Lemma checkUrl_not_json_witness :
  checkUrl (replies 200 "no records, no _embedded") example_url
  = Normal (mkResult novalid (str "non-json response")) /\
  checkUrl (replies 200 "busy") example_url
  = Normal (mkResult novalid (str "no _embedded/records in response")).
Proof.
  split.
  - apply (checkUrl_not_json (replies 200 "no records, no _embedded") example_url 0
             (mkResponse 200 (Normal (quoted "no records, no _embedded")))
             (quoted "no records, no _embedded") SyntaxError); reflexivity.
  - apply (checkUrl_not_json (replies 200 "busy") example_url 0
             (mkResponse 200 (Normal (quoted "busy"))) (quoted "busy") SyntaxError);
      reflexivity.
Defined.

Lemma run_ends_and_probes_bounded_witness :
  step example_servers example_wallets example_net example_end = None /\
  (probes_issued example_end.2 <= length example_servers * length example_wallets)%nat.
Proof.
  destruct (run_ends_and_probes_bounded example_files example_net example_servers
              example_wallets) as [Hend Hbound].
  split.
  - exact (proj1 (Hend _ example_main)).
  - exact (Hbound _ (example_in_run _)).
Defined.

Lemma run_crashes_only_on_ill_formed_wallet_witness :
  example_end.1 = Finished /\ exit_code (main example_files example_net) = 0.
Proof.
  apply (proj2 (run_crashes_only_on_ill_formed_wallet _ _ _ _ _ example_main)).
  intros w Hw. apply list_elem_of_In in Hw.
  destruct Hw as [<-|[<-|[]]]; eexists; reflexivity.
Defined.

Lemma run_state_is_its_probes_witness :
  exists ps,
    log example_end.2 = flat_map entry ps /\
    stats example_end.2 = mkStats (count_status valid ps) (count_status novalid ps)
                                  (count_status timeout ps) /\
    validList example_end.2
    = load_validList example_files
      ++ map (fun p => p.1.1.1) (List.filter (has_status valid) ps).
Proof. exact (run_state_is_its_probes _ _ _ _ _ (example_in_run _)). Defined.

Lemma run_files_are_its_lines_witness :
  files example_end.2 !! "novalid.txt"
  = Some (written "novalid.txt" (log example_end.2)) /\
  valid_txt (files example_end.2)
  = valid_txt example_files ++ written "valid.txt" (log example_end.2).
Proof.
  destruct (run_files_are_its_lines _ _ _ _ _ (example_in_run
              (enough example_servers example_wallets))) as (Hn & _ & Hv & _).
  split; [exact Hn|exact Hv].
Defined.

Lemma probes_are_of_listed_pairs_witness :
  exists ps, log example_end.2 = flat_map entry ps /\
    forall k s w u r, ps !! k = Some (s, w, u, r) ->
      s ∈ example_servers /\ w ∈ example_wallets /\ buildUrl s w = Normal u /\
      checkUrl (example_net k) u = Normal r.
Proof. exact (probes_are_of_listed_pairs _ _ _ _ _ (example_in_run _)). Defined.

Lemma probes_follow_file_order_witness :
  sublist (probed_pairs (log example_end.2)) (grid example_servers example_wallets).
Proof. exact (probes_follow_file_order _ _ _ _ _ (example_in_run _)). Defined.

Lemma output_lines_match_counters_witness :
  line_feeds (valid_txt (files example_end.2))
  = line_feeds (valid_txt example_files) + n_valid (stats example_end.2).
Proof.
  exact (proj2 (output_lines_match_counters _ _ _ _ _ (example_in_run _))).
Defined.

Lemma finished_run_settles_every_server_witness :
  str "a.example" ∈ validList example_end.2 \/
  forall w, w ∈ example_wallets ->
    exists u r, Probed (str "a.example") w u (Normal r) ∈ log example_end.2 /\
                status r <> valid.
Proof.
  apply (finished_run_settles_every_server _ _ _ _ _ example_main).
  - reflexivity.
  - left.
Defined.

Lemma valid_list_mirrors_file_witness :
  complete (valid_txt example_files) /\
  validList example_end.2 = load_validList (files example_end.2).
Proof.
  assert (complete (valid_txt example_files)) as H
    by (right; exists (str "b.example:8080"); reflexivity).
  split; [exact H|].
  exact (valid_list_mirrors_file _ _ _ _ _ H (example_in_run _)).
Defined.

Lemma valid_list_gains_only_new_servers_witness :
  exists found,
    validList example_end.2 = load_validList example_files ++ found /\ NoDup found /\
    (forall s, s ∈ found -> (s ∉ load_validList example_files) /\ (s ∈ example_servers)) /\
    valid_txt (files example_end.2)
    = valid_txt example_files ++ flat_map (fun s => s ++ LF) found.
Proof. exact (valid_list_gains_only_new_servers _ _ _ _ _ (example_in_run _)). Defined.

Lemma written_lines_persist_witness :
  extends example_start example_end.2.
Proof.
  apply (written_lines_persist example_servers example_wallets example_net
           (AtServer 0, example_start) example_end).
  apply run_reaches.
Defined.
(** ** [parseRevAddress] *)



(** A record from [parseRevAddress] always has a [revAddr], and there is one
    only for text that verifies as an address or whose length, after trimming
    and stripping, is 64, 130 or 40; the caller's text is then in the field
    of that length. *)
Theorem parseRevAddress_result_kinds (text : string) (r : RevAddress) :
  parseRevAddress text = Some r ->
  let val := trim (strip0x text) in
  present (revAddr r) = true
  /\ (verifyRevAddr val = true
      \/ (String.length (strip0x val) = 64 /\ privKey r = Some val)
      \/ (String.length (strip0x val) = 130 /\ pubKey r = Some val)
      \/ (String.length (strip0x val) = 40 /\ ethAddr r = Some val)).
Proof.
  cbv zeta. rewrite parseRevAddress_chain. cbv zeta.
  destruct (verifyRevAddr _); [intros [= <-]; split; [reflexivity | now left]|].
  destruct (getAddrFromPrivateKey _) as [a|] eqn:Epriv.
  { intros [= <-].
    destruct (getAddrFromPrivateKey_fields _ _ Epriv) as (_ & _ & R & _).
    split; [exact R|]. right. left. split; [|reflexivity].
    rewrite getAddrFromPrivateKey_bytes in Epriv.
    destruct (badLength _ 64) eqn:B; [discriminate|].
    now apply badLength_length in B. }
  destruct (getAddrFromPublicKey _) as [a|] eqn:Epub.
  { intros [= <-].
    destruct (getAddrFromPublicKey_fields _ _ Epub) as (_ & _ & _ & R & _).
    split; [exact R|]. right. right. left. split; [|reflexivity].
    rewrite getAddrFromPublicKey_bytes in Epub.
    destruct (badLength _ 130) eqn:B; [discriminate|].
    now apply badLength_length in B. }
  destruct (getAddrFromEth _) as [addr|] eqn:Eeth; [|discriminate].
  intros [= <-]. split; [reflexivity|]. right. right. right.
  split; [|reflexivity].
  rewrite getAddrFromEth_bytes in Eeth.
  destruct (badLength _ 40) eqn:B; [discriminate|].
  now apply badLength_length in B.
Qed.

(** [parseRevAddress] removes ["0x"] only from the very front of the text:
    when the text still starts with ["0x"] after the first one is stripped
    and the white space trimmed, a record it returns holds that text, prefix
    included, in a hex field. *)
Theorem parseRevAddress_keeps_second_0x (text : string) (r : RevAddress) :
  parseRevAddress text = Some r ->
  has0x (trim (strip0x text)) = true ->
  hexFieldsCanonical r = false
  /\ (privKey r = Some (trim (strip0x text))
      \/ pubKey r = Some (trim (strip0x text))
      \/ ethAddr r = Some (trim (strip0x text))).
Proof.
  intros P H.
  assert (V : verifyRevAddr (trim (strip0x text)) = false).
  { unfold verifyRevAddr. now rewrite has0x_undecodable. }
  assert (C : canonicalField (Some (trim (strip0x text))) = false).
  { cbn. unfold canonicalHex. rewrite H. apply andb_false_r. }
  destruct (parseRevAddress_result_kinds _ _ P) as (_ & K). cbv zeta in K.
  unfold hexFieldsCanonical.
  destruct K as [K | [(_ & K) | [(_ & K) | (_ & K)]]].
  - congruence.
  - rewrite K, C. split; [reflexivity | now left].
  - rewrite K, C, andb_false_r. split; [reflexivity | now right; left].
  - rewrite K, C, andb_false_r. split; [reflexivity | now right; right].
Qed.

(** Apart from the address kind, [parseRevAddress] sees the text only through
    its stripped and trimmed form: a ["0x"] in front and white space around
    make no difference to the record. *)
Theorem parseRevAddress_ignores_padding (text1 text2 : string) :
  trim (strip0x text1) = trim (strip0x text2) ->
  verifyRevAddr (trim (strip0x text1)) = false ->
  parseRevAddress text1 = parseRevAddress text2.
Proof.
  intros E V. rewrite !parseRevAddress_chain. cbv zeta.
  rewrite <- E, V. reflexivity.
Qed.

(** ** The wallet functions *)


End FurtherProperties.

(* ------------------------------------------------------------------------- *)
(** * The further properties on concrete inputs *)

(** The address of the private key 1. *)
Lemma verifyRevAddr_accepts_exactly_checksummed_witness :
  verifyRevAddr (blake := blakejs)
                "1111PXDQTDEd4XNuX4YWoB6XeL7ssWvhePGD2XmkENkG5sHfAMW9Q" = true
  <-> exists payload,
      "1111PXDQTDEd4XNuX4YWoB6XeL7ssWvhePGD2XmkENkG5sHfAMW9Q"
      = bs58_encode
          (payload ++ firstn 4 (blake2b (BlakeJs := blakejs) payload None 32)).
Proof.
  exact (verifyRevAddr_accepts_exactly_checksummed
           (blake := blakejs) _ blakejs_checksumLength).
Defined.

## Aim of the exercise
What you return must be an exact retyping of the lines above starting at the line with "(forall s, s" and ending at the line with "(AtServer 0, example_start)", and nothing besides.

## Result
    (forall s, s ∈ found -> (s ∉ load_validList example_files) /\ (s ∈ example_servers)) /\
    valid_txt (files example_end.2)
    = valid_txt example_files ++ flat_map (fun s => s ++ LF) found.
Proof. exact (valid_list_gains_only_new_servers _ _ _ _ _ (example_in_run _)). Defined.

Lemma written_lines_persist_witness :
  extends example_start example_end.2.
Proof.
  apply (written_lines_persist example_servers example_wallets example_net
           (AtServer 0, example_start) example_end).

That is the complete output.